With new COVID-19 infections surging in the population under the age of 35, youth advocates represent an integral defense against the pandemic. The HEAT Corps will discuss how students can make a difference by modeling social distancing, hand-washing, and mask-wearing. Through a series of 45-minute sessions—using both live, virtual teaching and recorded presentations—the HEAT Corps aims to heighten K-12 student awareness about the science of COVID-19 and the public health response.

Additional benefits of the program include increased engagement between K-12 students and health care professionals, development of a pipeline of health educators from diverse backgrounds, and implementation of a “teach the teacher” model of health education that can be scaled locally and/or nationally.
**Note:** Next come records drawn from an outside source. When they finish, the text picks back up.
(* ===== verification/PagingInv.v ===== *)
(** * Paging: what the operations rely on

    [entry m d v] is the page table entry of the page [v] under the directory in frame
    [d]. [tables_ok] says that the directory and its tables lie in frames of their own and
    map the memory there is to itself; [sound] adds that these frames, and those of
    [page_info_array], are not free and that the count of free frames is right. In a sound
    state an access below the end of memory reaches the address it names
    ([sound_walk_low]). The lemmas say which changes of memory keep that, and what single
    accesses, allocating and freeing do. *)

From Stdlib Require Import ZArith Lia.
From stdpp Require Import base tactics option numbers list sets.
From S2P Require Import Prelude VmmInv Paging.

Set Default Goal Selector "!".
Local Open Scope Z_scope.
Local Open Scope kernel_scope.

Module PagingInv.
Import Paging.

(** ** Bits of entries *)

Definition present (e : Z) : bool := has_flag e PAGE_FLAG_PRESENT.

Lemma present_spec e : present e = Z.odd e.
Proof. apply VmmInv.present_odd. Qed.

Lemma land_mask e : 0 <= e < 2 ^ 32 -> Z.land e FRAME_MASK = e / 4096 * 4096.
Proof. apply VmmInv.land_frame. Qed.

Lemma land_low e : Z.land e 0xFFF = e mod 4096.
Proof. change 0xFFF with (Z.ones 12). by rewrite Z.land_ones by lia. Qed.

Lemma lor_low f fl : 0 <= fl < 4096 -> Z.lor (f * 4096) fl = f * 4096 + fl.
Proof. apply VmmInv.lor_flags. Qed.

Lemma pd_index_of v o : 0 <= o < 4096 -> pd_index (v * 4096 + o) = v / 1024.
Proof. apply VmmInv.pd_index_page. Qed.

Lemma pt_index_of v o : 0 <= o < 4096 -> pt_index (v * 4096 + o) = v mod 1024.
Proof. apply VmmInv.pt_index_page. Qed.

Lemma table_indices v : 0 <= v < 2 ^ 20 -> 0 <= v / 1024 < 1024 /\ 0 <= v mod 1024 < 1024.
Proof.
  intros Hv. split; [|apply Z.mod_pos_bound; lia].
  split; [apply Z.div_pos; lia|apply Z.div_lt_upper_bound; lia].
Qed.

Lemma page_of a : 0 <= a < 2 ^ 32 -> a = a / 4096 * 4096 + a mod 4096 /\ 0 <= a mod 4096 < 4096 /\ 0 <= a / 4096 < 2 ^ 20.
Proof.
  intros Ha. pose proof (Z.div_mod a 4096). pose proof (Z.mod_pos_bound a 4096).
  split; [lia|]. split; [lia|]. split; [apply Z.div_pos; lia|apply Z.div_lt_upper_bound; lia].
Qed.

(** A loop over numbers, with what holds before each round. *)
Lemma wp_mfor_seqZ {T} (I : Z -> T -> Prop) a n (body : Z -> M T unit) s : 0 <= n -> I a s ->
  (forall i s, a <= i < a + n -> I i s -> wp (body i) (fun _ s' => I (i + 1) s') s) ->
  wp (mfor (seqZ a n) body) (fun _ s' => I (a + n) s') s.
Proof.
  intros Hn. rewrite <- (Z2Nat.id n) by done. generalize (Z.to_nat n). clear n Hn. intros k. revert a s.
  induction k as [|k IH]; intros a s HI Hb.
  - rewrite Z.add_0_r. by apply wp_ret.
  - rewrite (seqZ_cons a) by lia. cbn [mfor]. wp_steps. eapply wp_mono; [apply Hb; [lia|done]|]. cbn beta. intros _ s' HI'.
    replace (Z.pred (Z.of_nat (S k))) with (Z.of_nat k) by lia. replace (a + Z.of_nat (S k)) with (Z.succ a + Z.of_nat k) by lia.
    apply IH; [done|]. intros i s1 Hi. apply Hb. lia.
Qed.

(** ** Page tables in memory *)

(** Word [i] of frame [f]. *)
Definition word (m : Z -> Z) (f i : Z) : Z := m (4096 * f + 4 * i).

Definition table_of (m : Z -> Z) (d v : Z) : Z := word m d (v / 1024) / 4096.
Definition entry (m : Z -> Z) (d v : Z) : Z := word m (table_of m d v) (v mod 1024).

(** The entry behind a page, if it is mapped. *)
Definition translation (m : Z -> Z) (d v : Z) : option Z :=
  if present (word m d (v / 1024)) && present (entry m d v) then Some (entry m d v) else None.

Definition table_frame (m : Z -> Z) (d f : Z) : Prop :=
  f = d \/ exists i, 0 <= i < 1024 /\ present (word m d i) = true /\ f = word m d i / 4096.

(** The array of [n] entries, and the frames it lies in. *)
Definition INFO : Z := 0x100000.
Definition info_frame (n f : Z) : Prop := INFO <= 4096 * f + 4095 /\ 4096 * f < INFO + 12 * n.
The HEAT Corps leverages expertise and partnerships from across the Johns Hopkins Institutions. The Johns Hopkins Consortium for School-Based Health Solutions brings together educators, researchers, and clinicians to focus on developing successful, replicable and scalable school-based health solutions that address barriers to health and wellness access among underserved populations. Part of the Johns Hopkins Bayview medical residency program, Medicine for the Greater Good promotes health and wellness beyond the confines of the hospital through interactive and engaging partnerships with the community. SOURCE—the community engagement and service-learning center serving the Johns Hopkins University Schools of Public Health, Education, Nursing, and Medicine—creates strategies to integrate public health practice and community outreach activities into academic training in the health professions. And the Office of Economic Development expands and elevates our commitment to Baltimore through investments in economic and neighborhood development, health care, and education. HEAT Corps began with Dr. Galiatsatos’s Medicine for Greater Good, which taught the Lung Ambassador Program, and since pivoted to teaching about the science of COVID-19 in Baltimore schools.